The lines to copy are those holding the string "subst" in the entries below.
[Data for this task]
Lemma clause_hits f clients ips extra log : (∀ e, e ∈ log → ips_match f clients ips e) →
  where_rows queries_schema ((build_where f ips).2 ++ extra) (where_conds f ips) (entry_row <$> log)
  = Some (entry_row <$> filter (λ e, log_matches f clients e = true) log).
Proof. intros H. apply where_rows_filter. intros e He. by apply where_holds, H. Qed.
Lemma count_result f clients ips d log out : holds d log → (∀ e, e ∈ log → ips_match f clients ips e) →
  d_query (bs "SELECT COUNT(*) FROM queries" ++ (build_where f ips).1) (build_where f ips).2 d = Ok out →
  out = [[VInteger (Z.of_nat (length (filter (λ e, log_matches f clients e = true) log)))]].
Proof.
  intros Hh Hm Hq. pose proof (clause_hits f clients ips [] log Hm) as Hc. rewrite app_nil_r, <- (ho_rows _ _ Hh) in Hc.
  destruct (d_query_ok (sch:=queries_schema) _ _ _ _ _ (count_parses f ips) eq_refl Hq) as (sel & l & o & Hs & Hl & Ho & Hr).
  { eexists _, _, None, None. split_and!; [exact Hc|done..]. }
  cbn [sl_where sl_columns sl_limit sl_offset count_select bound] in *. rewrite Hc in Hs. injection Hs as <-. injection Hl as <-. injection Ho as <-.
  rewrite Hr. unfold limited. by rewrite length_fmap.
Qed.
Lemma page_result f clients ips d log (limit offset : nat) out : holds d log → (∀ e, e ∈ log → ips_match f clients ips e) →
  let n := length (build_where f ips).2 in
  d_query (page_head ++ (build_where f ips).1 ++ bs " ORDER BY id DESC LIMIT " ++ placeholder (n + 1) ++ bs " OFFSET " ++ placeholder (n + 2))
    ((build_where f ips).2 ++ [VInteger (Z.of_nat limit); VInteger (Z.of_nat offset)]) d = Ok out →
  out = (λ e, selected (le_id e) (insert_params answers_json e)) <$> take limit (drop offset (reverse (filter (λ e, log_matches f clients e = true) log))).
Proof.
  intros Hh Hm n Hq. set (hits := filter _ log). set (ps := (build_where f ips).2 ++ _) in *.
  pose proof (clause_hits f clients ips [VInteger (Z.of_nat limit); VInteger (Z.of_nat offset)] log Hm) as Hc. rewrite <- (ho_rows _ _ Hh) in Hc.
  fold hits ps in Hc.
  assert (Hl : bound ps (Some (OParam (n + 1))) = Some (Some (Z.of_nat limit))).
  { unfold bound. cbn [operand]. rewrite Nat.add_1_r. cbn [param]. unfold ps. by rewrite lookup_app_r, Nat.sub_diag. }
  assert (Ho : bound ps (Some (OParam (n + 2))) = Some (Some (Z.of_nat offset))).
  { unfold bound. cbn [operand]. replace (n + 2) with (S (n + 1)) by lia. cbn [param]. unfold ps. rewrite lookup_app_r by lia. by replace (n + 1 - _) with 1 by lia. }
  assert (Hcols : mapM (λ r, mapM (column queries_schema r) page_columns) (entry_row <$> hits)
                  = Some ((λ e, selected (le_id e) (insert_params answers_json e)) <$> hits)).
  { apply mapM_rows. intros e _. apply columns_selected. }
  destruct (d_query_ok (sch:=queries_schema) _ _ _ _ _ (page_parses f ips n) eq_refl Hq) as (sel & l & o & Hs & Hl' & Ho' & Hr).
  { eexists _, _, _, _. split_and!; [exact Hc|exact Hl|exact Ho|]. cbn [sl_columns page_select]. eexists. split; [exact Hcols|reflexivity]. }
  cbn [sl_where sl_columns sl_limit sl_offset sl_order page_select] in *. rewrite Hc in Hs. rewrite Hl in Hl'. rewrite Ho in Ho'.
  injection Hs as <-. injection Hl' as <-. injection Ho' as <-. destruct Hr as (outs & Hm2 & ->). rewrite Hcols in Hm2. injection Hm2 as <-.
  rewrite <- fmap_reverse, limited_fmap. unfold limited. rewrite !Nat2Z.id. by destruct (Z.ltb_spec (Z.of_nat limit) 0); [lia|].
Qed.
(** The addresses of the client filter are read without an error of the store's own, and
    without a panic for the clients of a configuration. *)
Lemma read_texts rows : Forall (λ r, ∃ ip, r = [VText ip]) rows → ∃ ips, read_rows row_error (λ r, get_text r 0) rows = Ok ips.
Proof. induction 1 as [|r rows (ip & ->) _ (ips & IH)]; [by exists []|]. exists (ip :: ips). cbn. by rewrite IH. Qed.
Lemma name_ips_error f clients d log e : holds d log → name_ips row_error f clients d = Some (Err e) → ∃ sql ps, d_query sql ps d = Err e.
Proof.
  intros Hh. unfold name_ips. destruct (nonempty (lf_client f)); [|done]. unfold distinct_client_ips_matching. fold distinct_sql.
  destruct (d_query distinct_sql [] d) as [rows|e'] eqn:Eq; cbn [result_bind]; [|intros [= <-]; eauto].
  destruct (read_texts _ (proj2 (distinct_rows _ _ _ Hh Eq))) as [ips ->]. by destruct (matching_ips _ _ _).
Qed.
Lemma matching_ips_runs cfg needle ips : is_Some (matching_ips (build_matcher cfg) needle ips).
Proof.
  induction ips as [|ip ips [out IH]]; [by eexists|]. cbn [matching_ips]. rewrite IH. unfold name_for_str, name_for.
  destruct (parse_ip ip) as [a|]; [destruct (best_match_identifies cfg a) as (o & _ & ->)|]; by eexists.
Qed.
Lemma query_runs cfg f offset limit d : is_Some (query row_error answers_of_json f offset limit (build_matcher cfg) d d d).
Proof.
  unfold query. enough (is_Some (name_ips row_error f (build_matcher cfg) d)) as [ips ->] by (by eexists).
  unfold name_ips. destruct (nonempty (lf_client f)) as [c|]; [|by eexists]. unfold distinct_client_ips_matching.
  destruct (let? rows := _ in _) as [ips|e]; [|by eexists]. destruct (matching_ips_runs cfg (to_ascii_lowercase c) ips) as [out ->]. by eexists.
Qed.
(** A query that returns answers from the log, or with an error of the database. *)
Lemma query_result f offset limit clients d log r : holds d log → (Z.of_nat offset < 2 ^ 63)%Z → (Z.of_nat limit < 2 ^ 63)%Z →
  query row_error answers_of_json f offset limit clients d d d = Some r →
  match r with Ok page => page = log_page f offset limit clients log | Err e => ∃ sql ps, d_query sql ps d = Err e end.
Proof.
  intros Hh Hof Hli. unfold query. destruct (name_ips row_error f clients d) as [ips|] eqn:En; [|done]. cbn [mbind option_bind].
  destruct ips as [ips|e]; [|intros [= <-]; by eapply name_ips_error]. intros [= H]. pose proof (λ e, name_ips_match _ _ _ _ _ e Hh En) as Hm.
  unfold page_query in H. pose proof (count_result f clients ips d log) as HC. pose proof (page_result f clients ips d log limit offset) as HP.
  destruct (build_where f ips) as [w ps]. cbn [fst snd] in *. cbn [result_bind] in H.
  unfold as_i64 in H. rewrite (proj2 (Z.ltb_lt _ _) Hof), (proj2 (Z.ltb_lt _ _) Hli) in H.
  rewrite length_app in H. cbn [length] in H. replace (length ps + 2 - 2) with (length ps) in H by lia. rewrite take_app_length in H.
  destruct (d_query _ ps d) as [counts|e] eqn:Ec; cbn [result_bind] in H; [|subst r; eauto].
  rewrite (HC counts Hh Hm eq_refl) in H. cbn [get_int ok_or] in H.
  fold page_head in H. destruct (d_query _ _ d) as [rows|e] eqn:Er in H; cbn in H; [|subst r; eauto]. rewrite (HP rows Hh Hm Er) in H.
  rewrite read_rows_fmap in H.
  - cbn [result_bind] in H. subst r. unfold log_page. f_equal. lia.
  - intros e He. assert (He' : e ∈ log).
    { apply elem_of_take in He as (i & Hi & _). rewrite lookup_drop in Hi. apply list_elem_of_lookup_2 in Hi.
      rewrite elem_of_reverse, list_elem_of_filter in Hi. by destruct Hi. }
    apply stored_entry; [exact (proj1 (Forall_forall _ _) (ho_storable _ _ Hh) e He')|exact (proj1 (Forall_forall _ _) (ho_ids _ _ Hh) e He')].
Qed.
[/Data for this task]
▶ [Written solution]:
  destruct (d_query _ ps d) as [counts|e] eqn:Ec; cbn [result_bind] in H; [|subst r; eauto].
  fold page_head in H. destruct (d_query _ _ d) as [rows|e] eqn:Er in H; cbn in H; [|subst r; eauto]. rewrite (HP rows Hh Hm Er) in H.
  - cbn [result_bind] in H. subst r. unfold log_page. f_equal. lia.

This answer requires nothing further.